The fault lies first and foremost in the love bugs - second, in the condenser fan design. As I mentioned, it looks much like a spoked wheel. The fan blades emanate from the central hub and terminate in an outer rim - unlike many styles of fan where there is no outer rim. Apparently, the fan spun with the blades prematurely ending the little bugs' bliss and hurling their tiny squished bodies into the outer rim. The centrifugal force of the spinning fan assembly held their now-crushed exoskeletons to the outer rim while their body fluids oozed out in a sort of morbid glue. This cycle repeated itself tens of thousands of times until the accumulated carnage added additional weight to the outer rim of the fan.

The final mystery lies in why only about 1/3 of the fan exhibited bug body build-up.
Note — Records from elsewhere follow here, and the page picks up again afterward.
(** X9. In a run of [getDB] calls on a new collection, the handles the
    keeper holds at the end are the handles that the opens of the run
    returned, each as often as it was returned: every db that was opened
    is registered. *)
Theorem opened_handles_are_registered (dir : string) (fs0 : FS World err)
    (regular : bool) (ids : list (N * N)) st :
  let out := run_calls env (newCollection dir fs0 regular)
               (getDB_call <$> ids) st in
  ∃ new, opened (log out.2) = opened (log st) ++ new
         ∧ handles (keeper out.1.2) ≡ₚ new.
Proof.
  intros out.
  destruct (run_getDB_handles ids (newCollection dir fs0 regular) st)
    as (new & Hopen & Hhandles).
  exists new. split; [done|]. fold out in Hhandles. rewrite Hhandles.
  destruct regular; simpl; by rewrite map_to_list_empty, app_nil_r.
Qed.

(** X10. In a run of [getDB] calls on a new multiplexed collection in
    which each open that succeeded yielded a handle that no earlier open
    had yielded, two calls for nodes of different shards never returned
    the same handle. *)
Theorem multiplexed_isolation (dir : string) (fs0 : FS World err)
    (id1 id2 : N * N) :
  id1.1 mod 16 ≠ id2.1 mod 16 →
  ∀ ids st i j h1 h2,
    let out :=
      run_calls env (newCollection dir fs0 false) (getDB_call <$> ids) st in
    NoDup (opened (log out.2)) →
    ids !! i = Some id1 → ids !! j = Some id2 →
    out.1.1 !! i = Some (Some (inl h1)) →
    out.1.1 !! j = Some (Some (inl h2)) →
    h1 ≠ h2.
Proof.
  intros Hne ids st i j h1 h2 out Hnd Hi Hj Hr1 Hr2 <-.
  pose proof (run_getDB_registered env _ _ _ _ _ _ Hi Hr1) as Hg1.
  pose proof (run_getDB_registered env _ _ _ _ _ _ Hj Hr2) as Hg2.
  destruct (run_getDB_handles ids (newCollection dir fs0 false) st)
    as (new & Hopen & Hhandles).
  assert (handles (keeper (newCollection (db := db) dir fs0 false)) = [])
    as Hempty by (simpl; by rewrite map_to_list_empty).
  rewrite Hempty, app_nil_r in Hhandles.
  pose proof (run_getDB_multiplexedLog env ids
                (newCollection dir fs0 false) st) as Hmux.
  fold out in Hg1, Hg2, Hopen, Hhandles, Hmux. simpl in Hmux.
  rewrite Hopen in Hnd. apply NoDup_app in Hnd as (_ & _ & Hnd).
  rewrite <- Hhandles in Hnd.
  destruct (keeper out.1.2) as [k|k]; [done|]. simpl in *.
  unfold multiplexedKeeper_get, multiplexedKeeper_key in *.
  apply elem_of_map_to_list in Hg1, Hg2.
  by pose proof (NoDup_fmap_eq snd _ _ _ Hnd Hg1 Hg2 eq_refl) as [= Heq].
Qed.

End collection_runs.

(** ** Where the entries come from, and who sees them *)
Section entries.
Context {db World err : Type} (env : imports db World err).
Implicit Types (c : collection db World err)
  (st : io_state db World err) (d h : db) (a b x y : N).

Lemma same_entry_getDB c a b st r c' st' a' b' x y :
  getDB env c a b st = ((r, c'), st') →
  same_entry (keeper c') a' b' x y ↔ same_entry (keeper c) a' b' x y.
Proof.
  intros Hrun. apply getDB_cases in Hrun as
    [(d & _ & _ & -> & _)
    |[(_ & e & _ & _ & ->)
    |[(_ & st1 & e & _ & _ & _ & ->)
    |(_ & st1 & d & _ & _ & _ & ->)]]]; try done.
  apply same_entry_set.
Qed.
The way I see it there are two possibilities: either love bugs and Carrier V air conditioners adhere to the fruit and jello conundrum, or, originally, love bug build-up covered the entire circumference of the fan rim and about 2/3 of it simply feel off during the camper's months of storage.

As to the former possibility, consider the fact that fruit tends to seek its own, forming inevitable clumps in the jello mold. Cold reason, on the other hand, dictates a random distribution of fruit in deference to the preparer's thoughtful stirring. Perhaps this unexplained phenomenon infiltrated the love bug/Carrier V universe. If that's so, there's no telling where it will strike next.

Let's hope the latter possibility occurred - that love bug guts just don't make an effective adhesive. Otherwise, we could all be in trouble.









Rodney


----------